Identification of Gtα/Giα interacting cytoplasmic loops by SPR. Purified Gtα/Giα was immobilized on a CM5 sensor chip via amine coupling. Peptides were dissolved in SPR running buffer and flushed over the surface at a concentration of 100 nM. (A) Comparison of sensorgrams recorded with LWO2 and the control peptide LWO2-sc. The sensorgram of the LWO2 experiment (upper trace) starts at 200 s, because the recording had a longer buffer run before injection than the experiment with LWO2-sc (lower trace) and we cut the prerun containing no information. The black bars indicate the injection of the peptides, white bars show flowing of running buffer. When the injection of the peptide stops, the flow of running buffer triggers the dissociation of the LWO2-Gtα/Giα complex. (B) Sensorgrams displaying the injection of peptides LWO1, LWO3, LWO4, and LWO3-sc. Black and white bars as in (A).

Figure 3

Surface plasmon resonance (SPR) recordings of LWO2 interacting with immobilized Gtα/Giα. Black bar indicates the injection of different peptide concentrations resulting in the association phase, the open bar indicates buffer flow and the dissociation phase, when the injection of the peptide stops. Larger RU values resulted from the injection of higher LWO2 concentrations. Sensorgrams (black lines) obtained after flushing of 5 nM (1), 15 nM (2), 30 nM (3), 50 nM (4), 75 nM (5), and 100 nM (6) LWO2 over immobilized Gtα/Giα lead to the formation of a LWO2-Gtα/Giα complex. Global curve fitting (Langmuir 1:1 binding model, red lines) resulted in an association rate constant k_a = 5.36 × 10⁴ M⁻¹ s⁻¹ and a dissociation rate constant k_d = 8.12 × 10⁻⁴ s⁻¹, K_D = 15.1 nM. The set of sensorgrams is representative of 12 different sets (see main text for mean K_D).

Figure 4

Fluorescence study with dansylated peptides dansyl-LWO2 and dansyl-LWO2-sc.

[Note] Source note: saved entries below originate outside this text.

Lemma coherent_mono osd (known known' : bytes -> bytes -> ManifestWithNamespaceId -> Prop) levels name data :
  (forall a o mf, known' a o mf -> known a o mf) ->
  coherent osd known levels name data -> coherent osd known' levels name data.
Proof.
  intros Hk. revert name data. induction levels as [|alba_id deeper IH]; intros name data; [done|].
  simpl. intros Hco mf Hmf. destruct (Hco mf (Hk _ _ _ Hmf)) as (fd & Hd & Ho & Hl).
  exists fd. split; [done|]. split; [done|]. intros l Hloc. specialize (Hl l Hloc).
  destruct deeper as [|? deeper]; [done|]. destruct Hl as (nm & tail & Hnm & Hc).
  exists nm, tail. split; [done|]. by apply IH.
Qed.

Section levels_facts.
Context {B : BimapOps bytes manifest_cache_entry} {BL : Bimap B}.
Implicit Types s : ManifestCache.

Lemma elem_of_assoc (l : list (bytes * manifest_cache_entry)) key v :
  NoDup l.*1 -> (key, v) ∈ l -> assoc key l = Some v.
Proof.
  induction l as [|[k' v'] l IH]; [by intros _ ?%not_elem_of_nil|].
  simpl. intros [Hk Hnd]%NoDup_cons Hin. apply elem_of_cons in Hin as [[= -> ->]|Hin].
  { by rewrite decide_True. }
  rewrite decide_False; [by apply IH|]. intros ->. destruct Hk.
  by apply (list_elem_of_fmap_2' fst _ (k', v)).
Qed.

Lemma assoc_elem_of (l1 l2 : list (bytes * manifest_cache_entry)) key :
  NoDup l1.*1 -> NoDup l2.*1 -> (forall k v, (k, v) ∈ l1 <-> (k, v) ∈ l2) ->
  assoc key l1 = assoc key l2.
Proof.
  intros H1 H2 Hiff. destruct (assoc key l1) as [v|] eqn:E1.
  - apply assoc_Some, Hiff in E1. symmetry. by apply elem_of_assoc.
  - destruct (assoc key l2) as [v2|] eqn:E2; [|done].
    apply assoc_Some, Hiff, elem_of_assoc in E2; [congruence|done].
Qed.

(** Looking up changes the recency order and nothing a later lookup sees. *)
Lemma find_cached ns a o s :
  wf_manifest_cache s ->
  exists s', ManifestCache.find ns a o s = (Ret (cached s ns a o), s') /\ wf_manifest_cache s' /\
    forall ns' a' o', cached s' ns' a' o' = cached s ns' a' o'.
Proof.
  intros Hwf. unfold ManifestCache.find. rewrite (bind_ret_eq _ _ _ _ _ (lookup_spec ns s Hwf)).
  unfold cached, ns_entries at 1. destruct (_level1 s !! ns) as [p|] eqn:E; [|by exists s].
  destruct (find_in_spec p a o s Hwf) as (s' & Hf & Hwf' & Hl & _ & He); [by eapply wf_refs|].
  exists s'. split; [done|]. split; [done|]. intros ns' a' o'. unfold cached, ns_entries. rewrite Hl.
  destruct (_level1 s !! ns') as [q|]; [|done].
  apply assoc_elem_of; [by apply cache_entries_nodup..|]. intros k v. apply He.
Qed.

Lemma same_cached_trans s1 s2 s3 : same_cached s1 s2 -> same_cached s2 s3 -> same_cached s1 s3.
Proof. intros [_ H1] [Hw H2]. split; [done|]. intros. by rewrite H2. Qed.

Lemma stretch_app_le o n a b : 0 <= o -> o + n <= len a -> stretch o n (a ++ b) = stretch o n a.
Proof.
  intros. unfold stretch, len in *. destruct (Z.le_gt_cases 0 n).
  - rewrite drop_app_le by lia. apply take_app_le. rewrite length_drop. lia.
  - by replace (Z.to_nat n) with 0%nat by lia.
Qed.

(** One level down: every location's fragment is resolved as an object. *)
Lemma resolve_deeper_tiles osd P (F : bytes -> bytes -> option ManifestWithNamespaceId) ns fd
    (resolve : ObjectSlices -> M ManifestCache (option (list (Z * Location)))) missing mf ls acc s :
  wf_manifest_cache s -> (forall a o, cached s ns a o = F a o) ->
  Forall (fun p => located mf fd p.2) ls ->
  (forall l s, located mf fd l -> wf_manifest_cache s -> (forall a o, cached s ns a o = F a o) ->
   exists nm, fragment_cache_object_name l = Ret nm /\
   forall target, exists r s', resolve (Make_ObjectSlices nm
       [Make_SliceDescriptor target (loc_offset l) (loc_length l)]) s = (Ret r, s') /\
     same_cached s s' /\
     match r with Some more => tiled osd P more target (location_data fd l) | None => missing nm end) ->
  exists r s', resolve_deeper resolve ls acc s = (Ret r, s') /\ same_cached s s' /\
    match r with
    | Some out => exists mores, out = acc ++ concat mores /\
        Forall2 (fun p more => tiled osd P more p.1 (location_data fd p.2)) ls mores
    | None => exists l nm, located mf fd l /\ fragment_cache_object_name l = Ret nm /\ missing nm
    end.
Proof.
  intros Hwf HF Hls Hres. revert acc s Hwf HF.
  induction Hls as [|[target l] ls Hl Hls IH]; intros acc s Hwf HF.
  { exists (Some acc), s. split; [done|]. split; [done|]. exists []. by rewrite app_nil_r. }
  destruct (Hres l s Hl Hwf HF) as (nm & Hnm & Hr). destruct (Hr target) as (r & s1 & H1 & Hs1 & Hm).
  simpl. rewrite (bind_ret_eq (mout _) _ s nm s) by (unfold mout; by rewrite Hnm).
  rewrite (bind_ret_eq _ _ _ _ _ H1). destruct r as [locs|].
  2: { exists None, s1. split; [done|]. split; [done|]. by exists l, nm. }
  destruct (IH (acc ++ locs) s1) as (r & s2 & H2 & Hs2 & Hm2).
  { apply Hs1. } { intros. rewrite (proj2 Hs1). apply HF. }
  exists r, s2. split; [done|]. split; [by eapply same_cached_trans|].
  destruct r as [out|]; [|done]. destruct Hm2 as (mores & -> & Hm2).
  exists (locs :: mores). split; [by rewrite <- app_assoc|]. by constructor.
Qed.

Lemma resolve_one_level_tiles ns alba_id name sds s :
  wf_manifest_cache s ->
  exists s', same_cached s s' /\
  match cached s ns alba_id name with
  | None => _resolve_one_level alba_id ns (Make_ObjectSlices name sds) s = (Ret None, s')
  | Some mf => forall fd, describes (manifest mf) fd ->
      Forall (slice_inside (object_data (manifest mf) fd)) sds ->
      exists ls, _resolve_one_level alba_id ns (Make_ObjectSlices name sds) s = (Ret (Some ls), s') /\
        tiled_slices (location_data fd) (located mf fd) (object_data (manifest mf) fd) sds ls
  end.
Proof.
  intros Hwf. destruct (find_cached ns alba_id name s Hwf) as (s' & Hf & Hs).
  exists s'. split; [done|]. unfold _resolve_one_level. simpl.
  destruct (cached s ns alba_id name) as [mf|].
  - intros fd Hd HF. destruct (resolve_slices_tiles mf fd sds [] s' Hd HF) as (ls & Hr & Ht).
    exists ls. split; [|done]. rewrite (bind_ret_eq _ _ _ _ _ Hf). by rewrite (bind_ret_eq _ _ _ _ _ Hr).
  - by rewrite (bind_ret_eq _ _ _ _ _ Hf).
Qed.

(** [P] is what is known of the locations in cached manifests. *)
Lemma resolve_many_levels_tiles osd P F ns levels name data sds s :
  wf_manifest_cache s -> (forall a o, cached s ns a o = F a o) ->
  (forall a o mf fd l, F a o = Some mf -> describes (manifest mf) fd -> located mf fd l -> P l) ->
  coherent osd (knows F) levels name data -> Forall (slice_inside data) sds ->
  exists r s', _resolve_one_many_levels levels ns (Make_ObjectSlices name sds) s = (Ret r, s') /\
    same_cached s s' /\ resolved_tiles osd P (~ available F levels name) data sds r.
Proof.
  intros Hwf HF HP. revert name data sds s Hwf HF.
  induction levels as [|alba_id deeper IH]; intros name data sds s Hwf HF; [done|].
  intros Hco Hsds. simpl in Hco. destruct (resolve_one_level_tiles ns alba_id name sds s Hwf)
    as (s1 & Hs1 & H1). rewrite HF in H1. simpl.
  destruct (F alba_id name) as [mf|] eqn:EF.
  2: { exists None, s1. rewrite (bind_ret_eq _ _ _ _ _ H1). split; [done|]. split; [done|].
    intros (mf & Hmf & _). congruence. }
  destruct (Hco mf EF) as (fd & Hd & <- & Hl).
  destruct (H1 fd Hd Hsds) as (ls & Hr & Ht). rewrite (bind_ret_eq _ _ _ _ _ Hr).
  pose proof (tiled_slices_forall _ _ _ _ _ Ht) as Hls.
  destruct deeper as [|alba2 deeper].
  - exists (Some ls), s1. split; [done|]. split; [done|].
    assert (ls = concat ((fun p => [p]) <$> ls)) as -> by (clear; induction ls; cbn; f_equal; done).
    eapply tiled_slices_refine; [exact Ht|]. apply Forall2_fmap_r, Forall_Forall2_diag.
    eapply Forall_impl; [exact Hls|]. intros [t l] Hloc. cbn [fst snd] in *.
    rewrite <- (Hl l Hloc). apply tile_one; [by eapply HP|by destruct (located_bounds _ _ _ Hloc) as [[] _]|].
    by rewrite (Hl l Hloc), (located_data_length mf).
  - destruct (resolve_deeper_tiles osd P F ns fd (_resolve_one_many_levels (alba2 :: deeper) ns)
      (fun nm => ~ available F (alba2 :: deeper) nm) mf ls [] s1) as (r & s2 & H2 & Hs2 & Hr2); [apply Hs1| |done| |].
    { intros. rewrite (proj2 Hs1). apply HF. }
    2: { exists r, s2. split; [exact H2|]. split; [by eapply same_cached_trans|].
      destruct r as [out|].
      - destruct Hr2 as (mores & -> & Hmore). by eapply tiled_slices_refine.
      - destruct Hr2 as (l & nm & Hloc & Hnm & Hno). intros (mf' & Hmf' & Hav). apply Hno.
        assert (mf' = mf) as -> by congruence. by eapply Hav. }
    intros l s2 Hloc Hwf2 HF2. destruct (Hl l Hloc) as (nm & tail & Hnm & Hdeep).
    exists nm. split; [done|]. intros target. destruct (located_bounds _ _ _ Hloc) as (Hp & Ho & Hle).
    destruct (IH nm _ [Make_SliceDescriptor target (loc_offset l) (loc_length l)] s2 Hwf2 HF2 Hdeep)
      as (r & s3 & H3 & Hs3 & Hr3).
    { constructor; [|done]. unfold slice_inside; simpl. rewrite len_app.
      pose proof (len_nonneg tail). lia. }
    exists r, s3. split; [exact H3|]. split; [done|]. destruct r as [more|]; [|done].
    apply tiled_slices_one in Hr3. cbn [buf offset sd_size] in Hr3.
    unfold location_data. by rewrite stretch_app_le in Hr3.
Qed.

Lemma resolve_many_levels_spec osd F ns levels name data sds s :
  wf_manifest_cache s -> (forall a o, cached s ns a o = F a o) ->
  coherent osd (knows F) levels name data -> Forall (slice_inside data) sds ->
  exists r s', _resolve_one_many_levels levels ns (Make_ObjectSlices name sds) s = (Ret r, s') /\
    same_cached s s' /\ resolved osd (~ available F levels name) (read_slices data sds) r.
Proof.
  intros Hwf HF Hco Hsds.
  destruct (resolve_many_levels_tiles osd (fun _ => True) F ns levels name data sds s Hwf HF
    (fun _ _ _ _ _ _ _ _ => I) Hco Hsds) as (r & s' & Hr & Hs & Ht).
  exists r, s'. split; [done|]. split; [done|]. destruct r as [ls|]; [|done].
  intros mm. by eapply tiled_slices_read.
Qed.
End levels_facts.
Lemma two_chunks_described : describes (manifest two_chunks) two_chunks_data.
Proof.
  split; simpl; [lia| |lia|].
  - repeat constructor; try lia; [by exists 2|by exists 1].
  - intros [|[|i]] cs j Hi Hj; simplify_eq/=; (destruct j as [|[|j]]; [| |lia]);
      do 2 eexists; split_and!; reflexivity.
Qed.

(** ** Properties *)

(** C7: resolving the slices of an object through any number of levels of fragment
    caches: if the manifests in the cache are true, the result is a list of locations
    whose reads, on the OSDs of the last level, leave in memory exactly the slices of
    the object; or nothing, and then not every manifest under the object is in the
    cache.  The cache finds afterwards what it found before. *)
Theorem resolve_levels_reads_slices {B : BimapOps bytes manifest_cache_entry} {BL : Bimap B}
    osd ns levels data obj_slices (s : ManifestCache) :
  wf_manifest_cache s ->
  coherent osd (knows (cached s ns)) levels (object_name obj_slices) data ->
  Forall (slice_inside data) (slices obj_slices) ->
  exists r s', _resolve_one_many_levels levels ns obj_slices s = (Ret r, s') /\
    same_cached s s' /\
    resolved osd (~ available (cached s ns) levels (object_name obj_slices))
      (read_slices data (slices obj_slices)) r.
Proof. intros Hwf Hco Hs. destruct obj_slices. by apply resolve_many_levels_spec. Qed.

Peptides and Gtα/Giα were present at equal concentration of 16.7 μM. Excitation was at 280 nm, the emission was recorded from 430 to 550 nm. Left panel: FRET measurements of dansyl-LWO2 in the absence and presence of Gtα/Giα (indicated as Gt); right panel: FRET measurements of dansyl-LWO2-sc in the absence and presence of Gtα/Giα. No emission was observed with label-free peptides in the absence and presence of Gtα/Giα.

Figure 5

Surface plasmon resonance recordings of LWO2 interacting with truncated variants of Gtα/Giα. Gtα/Giα with a C-terminus truncated by three or six amino acids (Gt-3AA and Gt-6AA, respectively) was immobilized on a CM5 sensor chip. Peptide LWO2 was injected and flushed over the surface at a concentration of 120 nM (Gt-3AA) or 100 nM (Gt-6AA). Global curve fitting (Langmuir 1:1 binding model, red lines) resulted for Gt-3AA in an association rate constant k_a = 1.08 × 10⁵ M⁻¹ s⁻¹ and a dissociation rate constant k_d = 9.37 × 10⁻⁴ s⁻¹, K_D = 8.7 nM. For Gt-6AA we obtained an association rate constant k_a = 1.86 × 10⁴ M⁻¹ s⁻¹ and a dissociation rate constant k_d = 9.3 × 10⁻⁴ s⁻¹, K_D = 50 nM. The sensorgrams are representative of three different sets for each Gtα/Giα variant.

Figure 6

Hypothetical interaction scheme showing two scenarios, interaction of Gt with Cry4a, when LWO is not illuminated, and Gt interacting with LWO under illumination of LWO. The K_D value of 35 nM is taken from Görtemaker et al. (2022), K_D = 21 refers to the present work.